(Dataset entries)
+ + + + +
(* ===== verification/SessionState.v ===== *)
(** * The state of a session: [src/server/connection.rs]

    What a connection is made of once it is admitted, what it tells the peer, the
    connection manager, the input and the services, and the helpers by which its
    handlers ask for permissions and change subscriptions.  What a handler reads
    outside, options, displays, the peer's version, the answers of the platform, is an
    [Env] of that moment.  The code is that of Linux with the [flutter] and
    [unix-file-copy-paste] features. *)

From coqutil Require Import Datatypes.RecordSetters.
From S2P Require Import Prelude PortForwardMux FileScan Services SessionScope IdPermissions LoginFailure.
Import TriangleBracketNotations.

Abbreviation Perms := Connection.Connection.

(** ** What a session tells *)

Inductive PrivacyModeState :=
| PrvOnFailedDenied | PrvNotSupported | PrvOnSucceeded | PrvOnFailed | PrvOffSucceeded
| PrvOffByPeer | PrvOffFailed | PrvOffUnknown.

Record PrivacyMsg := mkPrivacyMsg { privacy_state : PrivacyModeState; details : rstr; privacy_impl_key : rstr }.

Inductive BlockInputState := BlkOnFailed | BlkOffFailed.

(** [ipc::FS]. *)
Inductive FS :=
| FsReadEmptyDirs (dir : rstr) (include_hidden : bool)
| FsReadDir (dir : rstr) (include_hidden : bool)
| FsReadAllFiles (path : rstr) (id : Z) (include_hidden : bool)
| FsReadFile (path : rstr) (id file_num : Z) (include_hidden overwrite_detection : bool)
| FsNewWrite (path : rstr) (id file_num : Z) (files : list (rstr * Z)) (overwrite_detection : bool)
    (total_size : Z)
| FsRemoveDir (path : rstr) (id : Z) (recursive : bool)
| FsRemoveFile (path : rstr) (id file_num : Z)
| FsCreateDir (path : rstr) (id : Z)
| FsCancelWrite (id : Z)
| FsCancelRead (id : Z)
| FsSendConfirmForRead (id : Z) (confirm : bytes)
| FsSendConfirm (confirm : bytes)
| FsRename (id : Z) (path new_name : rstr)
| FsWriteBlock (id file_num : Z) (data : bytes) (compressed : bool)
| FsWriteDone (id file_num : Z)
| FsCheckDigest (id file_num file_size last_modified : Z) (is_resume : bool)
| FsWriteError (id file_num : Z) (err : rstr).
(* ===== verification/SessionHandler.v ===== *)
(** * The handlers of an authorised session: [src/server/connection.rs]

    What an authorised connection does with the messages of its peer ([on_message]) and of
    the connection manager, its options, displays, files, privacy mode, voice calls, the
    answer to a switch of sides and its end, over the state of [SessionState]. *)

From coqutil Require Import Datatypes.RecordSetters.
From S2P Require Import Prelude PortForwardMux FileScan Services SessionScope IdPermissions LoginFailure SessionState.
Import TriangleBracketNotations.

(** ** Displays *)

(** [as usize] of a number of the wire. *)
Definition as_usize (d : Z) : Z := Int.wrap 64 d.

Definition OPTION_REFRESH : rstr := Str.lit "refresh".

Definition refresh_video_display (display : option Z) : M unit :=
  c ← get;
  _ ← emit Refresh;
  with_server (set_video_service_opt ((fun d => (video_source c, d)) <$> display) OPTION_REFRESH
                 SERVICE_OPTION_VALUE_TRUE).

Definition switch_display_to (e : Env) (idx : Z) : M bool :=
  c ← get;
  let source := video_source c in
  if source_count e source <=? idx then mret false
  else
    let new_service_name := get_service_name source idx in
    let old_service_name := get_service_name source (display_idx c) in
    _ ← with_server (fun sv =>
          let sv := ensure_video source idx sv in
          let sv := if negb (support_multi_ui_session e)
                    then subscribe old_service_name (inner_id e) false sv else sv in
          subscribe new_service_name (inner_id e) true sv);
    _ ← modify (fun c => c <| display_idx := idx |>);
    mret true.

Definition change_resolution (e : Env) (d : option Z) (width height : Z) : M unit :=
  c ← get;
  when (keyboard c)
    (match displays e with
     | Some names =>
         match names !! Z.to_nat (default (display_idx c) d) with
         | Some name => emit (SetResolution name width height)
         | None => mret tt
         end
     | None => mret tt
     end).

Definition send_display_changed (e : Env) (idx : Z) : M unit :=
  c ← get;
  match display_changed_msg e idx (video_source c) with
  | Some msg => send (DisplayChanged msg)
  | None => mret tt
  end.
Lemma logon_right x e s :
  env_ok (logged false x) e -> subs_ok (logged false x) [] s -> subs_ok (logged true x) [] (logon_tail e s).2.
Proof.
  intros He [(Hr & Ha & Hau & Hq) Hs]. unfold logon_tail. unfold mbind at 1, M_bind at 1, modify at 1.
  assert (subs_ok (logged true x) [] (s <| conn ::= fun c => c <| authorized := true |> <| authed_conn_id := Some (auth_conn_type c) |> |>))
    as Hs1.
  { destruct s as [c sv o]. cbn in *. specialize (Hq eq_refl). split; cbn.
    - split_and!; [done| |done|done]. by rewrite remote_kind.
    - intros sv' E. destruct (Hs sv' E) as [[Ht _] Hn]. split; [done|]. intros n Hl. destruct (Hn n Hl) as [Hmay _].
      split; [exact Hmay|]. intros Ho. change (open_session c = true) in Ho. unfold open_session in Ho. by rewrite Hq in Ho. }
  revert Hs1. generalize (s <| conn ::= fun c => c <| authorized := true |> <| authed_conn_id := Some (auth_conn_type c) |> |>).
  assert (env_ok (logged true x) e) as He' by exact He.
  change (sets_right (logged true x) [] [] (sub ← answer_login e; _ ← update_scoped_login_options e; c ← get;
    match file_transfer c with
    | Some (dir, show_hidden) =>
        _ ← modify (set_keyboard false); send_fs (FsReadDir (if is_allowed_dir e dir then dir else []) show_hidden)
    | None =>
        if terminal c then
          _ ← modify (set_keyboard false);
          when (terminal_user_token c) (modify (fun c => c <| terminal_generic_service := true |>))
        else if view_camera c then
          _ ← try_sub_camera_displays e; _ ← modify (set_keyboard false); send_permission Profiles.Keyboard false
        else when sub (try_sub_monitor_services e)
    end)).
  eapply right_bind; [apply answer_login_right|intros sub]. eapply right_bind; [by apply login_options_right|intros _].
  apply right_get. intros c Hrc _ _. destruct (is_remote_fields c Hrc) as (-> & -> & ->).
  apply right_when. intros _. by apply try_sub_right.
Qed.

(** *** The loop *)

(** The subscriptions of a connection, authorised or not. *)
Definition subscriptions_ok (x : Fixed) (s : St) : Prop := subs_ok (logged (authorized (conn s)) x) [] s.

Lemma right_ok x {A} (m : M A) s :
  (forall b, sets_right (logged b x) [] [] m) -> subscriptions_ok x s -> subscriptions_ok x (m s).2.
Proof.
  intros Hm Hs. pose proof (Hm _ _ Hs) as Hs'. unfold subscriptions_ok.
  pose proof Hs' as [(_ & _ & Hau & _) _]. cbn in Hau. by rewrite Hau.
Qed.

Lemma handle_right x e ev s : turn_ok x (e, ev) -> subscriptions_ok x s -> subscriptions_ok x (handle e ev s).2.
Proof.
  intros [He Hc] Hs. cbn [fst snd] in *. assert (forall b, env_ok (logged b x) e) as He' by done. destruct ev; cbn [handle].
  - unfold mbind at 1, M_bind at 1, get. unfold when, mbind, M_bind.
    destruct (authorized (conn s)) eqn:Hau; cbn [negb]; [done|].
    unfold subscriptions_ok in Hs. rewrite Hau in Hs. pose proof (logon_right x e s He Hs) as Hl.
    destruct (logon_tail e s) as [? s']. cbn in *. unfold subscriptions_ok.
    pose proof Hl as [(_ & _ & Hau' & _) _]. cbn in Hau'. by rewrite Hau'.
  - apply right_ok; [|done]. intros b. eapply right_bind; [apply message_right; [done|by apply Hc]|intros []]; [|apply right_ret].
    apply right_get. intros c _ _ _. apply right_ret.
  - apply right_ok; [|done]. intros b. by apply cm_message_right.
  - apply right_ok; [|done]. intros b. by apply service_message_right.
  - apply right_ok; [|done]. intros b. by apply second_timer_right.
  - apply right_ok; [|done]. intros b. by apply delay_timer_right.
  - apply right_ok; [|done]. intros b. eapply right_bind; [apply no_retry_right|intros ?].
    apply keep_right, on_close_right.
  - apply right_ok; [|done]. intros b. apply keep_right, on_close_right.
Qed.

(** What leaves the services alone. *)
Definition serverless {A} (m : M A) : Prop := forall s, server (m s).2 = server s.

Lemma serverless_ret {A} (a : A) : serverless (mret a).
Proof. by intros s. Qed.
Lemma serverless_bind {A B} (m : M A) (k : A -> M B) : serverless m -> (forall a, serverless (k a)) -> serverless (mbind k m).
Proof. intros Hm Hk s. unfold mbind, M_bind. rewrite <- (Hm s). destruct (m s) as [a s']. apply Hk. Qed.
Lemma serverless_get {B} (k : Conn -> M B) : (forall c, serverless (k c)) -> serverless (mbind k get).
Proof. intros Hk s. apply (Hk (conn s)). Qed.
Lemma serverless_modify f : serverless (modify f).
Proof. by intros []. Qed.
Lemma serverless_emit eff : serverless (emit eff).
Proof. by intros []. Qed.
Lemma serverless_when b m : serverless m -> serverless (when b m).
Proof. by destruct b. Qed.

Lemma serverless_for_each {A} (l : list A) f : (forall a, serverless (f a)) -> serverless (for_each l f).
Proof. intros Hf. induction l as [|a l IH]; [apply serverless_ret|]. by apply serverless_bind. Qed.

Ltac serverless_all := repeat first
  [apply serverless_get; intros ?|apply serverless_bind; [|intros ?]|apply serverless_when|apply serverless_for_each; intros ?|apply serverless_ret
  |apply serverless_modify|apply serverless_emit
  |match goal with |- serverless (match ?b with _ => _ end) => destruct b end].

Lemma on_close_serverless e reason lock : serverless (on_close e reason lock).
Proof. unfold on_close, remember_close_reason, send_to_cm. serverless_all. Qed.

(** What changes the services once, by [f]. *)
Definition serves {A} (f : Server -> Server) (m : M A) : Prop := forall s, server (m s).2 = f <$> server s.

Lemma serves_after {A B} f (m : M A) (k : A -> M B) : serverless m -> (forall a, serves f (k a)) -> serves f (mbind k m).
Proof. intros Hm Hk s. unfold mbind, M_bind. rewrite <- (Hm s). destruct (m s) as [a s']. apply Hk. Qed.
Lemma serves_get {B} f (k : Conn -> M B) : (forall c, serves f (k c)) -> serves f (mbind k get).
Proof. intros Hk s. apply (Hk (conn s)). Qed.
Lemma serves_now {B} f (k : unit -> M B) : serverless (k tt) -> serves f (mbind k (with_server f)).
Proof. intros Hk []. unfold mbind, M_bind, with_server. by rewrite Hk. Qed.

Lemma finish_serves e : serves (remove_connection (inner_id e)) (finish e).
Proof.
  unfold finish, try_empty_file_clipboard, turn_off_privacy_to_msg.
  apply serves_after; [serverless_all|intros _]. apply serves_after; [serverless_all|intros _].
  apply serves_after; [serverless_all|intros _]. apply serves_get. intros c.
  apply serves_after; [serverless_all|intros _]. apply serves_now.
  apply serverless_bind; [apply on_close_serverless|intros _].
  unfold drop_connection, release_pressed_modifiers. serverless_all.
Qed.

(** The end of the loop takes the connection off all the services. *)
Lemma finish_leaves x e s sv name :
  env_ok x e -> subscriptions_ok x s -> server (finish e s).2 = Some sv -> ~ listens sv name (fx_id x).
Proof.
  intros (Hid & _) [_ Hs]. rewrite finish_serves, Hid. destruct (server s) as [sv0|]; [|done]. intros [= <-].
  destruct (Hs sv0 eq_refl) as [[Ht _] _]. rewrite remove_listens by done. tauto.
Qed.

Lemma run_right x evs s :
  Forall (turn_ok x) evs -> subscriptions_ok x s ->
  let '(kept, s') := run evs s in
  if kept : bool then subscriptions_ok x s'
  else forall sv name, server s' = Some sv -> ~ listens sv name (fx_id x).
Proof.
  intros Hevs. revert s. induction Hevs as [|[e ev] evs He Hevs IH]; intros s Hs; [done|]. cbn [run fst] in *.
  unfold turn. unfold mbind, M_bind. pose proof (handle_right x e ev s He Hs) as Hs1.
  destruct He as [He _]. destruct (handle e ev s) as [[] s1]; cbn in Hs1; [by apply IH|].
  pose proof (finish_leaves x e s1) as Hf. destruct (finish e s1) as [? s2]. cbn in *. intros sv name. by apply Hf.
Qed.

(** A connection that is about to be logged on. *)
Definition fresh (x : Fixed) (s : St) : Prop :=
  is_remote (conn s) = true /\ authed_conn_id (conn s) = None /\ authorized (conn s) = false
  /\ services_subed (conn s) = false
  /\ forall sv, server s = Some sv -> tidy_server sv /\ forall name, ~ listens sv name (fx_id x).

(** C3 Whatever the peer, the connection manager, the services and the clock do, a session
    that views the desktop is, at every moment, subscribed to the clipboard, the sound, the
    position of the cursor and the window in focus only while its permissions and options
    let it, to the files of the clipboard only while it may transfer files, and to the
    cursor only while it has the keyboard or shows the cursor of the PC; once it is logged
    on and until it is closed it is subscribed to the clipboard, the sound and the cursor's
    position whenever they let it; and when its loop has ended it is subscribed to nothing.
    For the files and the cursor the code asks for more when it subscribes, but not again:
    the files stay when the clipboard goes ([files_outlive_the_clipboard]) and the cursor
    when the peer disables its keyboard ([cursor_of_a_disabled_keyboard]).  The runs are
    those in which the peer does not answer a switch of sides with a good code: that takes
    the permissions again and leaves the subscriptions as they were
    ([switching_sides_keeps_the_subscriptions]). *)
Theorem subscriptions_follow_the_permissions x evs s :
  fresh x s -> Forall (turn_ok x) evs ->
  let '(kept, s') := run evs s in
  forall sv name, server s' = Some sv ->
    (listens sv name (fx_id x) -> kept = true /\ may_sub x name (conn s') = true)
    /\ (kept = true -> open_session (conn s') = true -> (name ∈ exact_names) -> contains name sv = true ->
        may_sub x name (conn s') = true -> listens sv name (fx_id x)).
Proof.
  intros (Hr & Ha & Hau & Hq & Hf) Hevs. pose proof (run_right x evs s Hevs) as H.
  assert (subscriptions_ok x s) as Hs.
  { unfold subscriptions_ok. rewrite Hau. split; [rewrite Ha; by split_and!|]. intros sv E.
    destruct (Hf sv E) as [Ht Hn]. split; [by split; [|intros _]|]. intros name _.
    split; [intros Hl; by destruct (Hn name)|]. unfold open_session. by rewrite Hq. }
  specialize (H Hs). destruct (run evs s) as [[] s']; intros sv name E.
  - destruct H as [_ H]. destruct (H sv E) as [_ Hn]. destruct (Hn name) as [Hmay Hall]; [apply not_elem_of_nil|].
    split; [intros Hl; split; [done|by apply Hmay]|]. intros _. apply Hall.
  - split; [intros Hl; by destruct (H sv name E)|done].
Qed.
+ + + + +
About this exercise - Could you find every line in the records above that has the string "SessionScope" and copy it?

Reply -
From S2P Require Import Prelude PortForwardMux FileScan Services SessionScope IdPermissions LoginFailure.
From S2P Require Import Prelude PortForwardMux FileScan Services SessionScope IdPermissions LoginFailure SessionState.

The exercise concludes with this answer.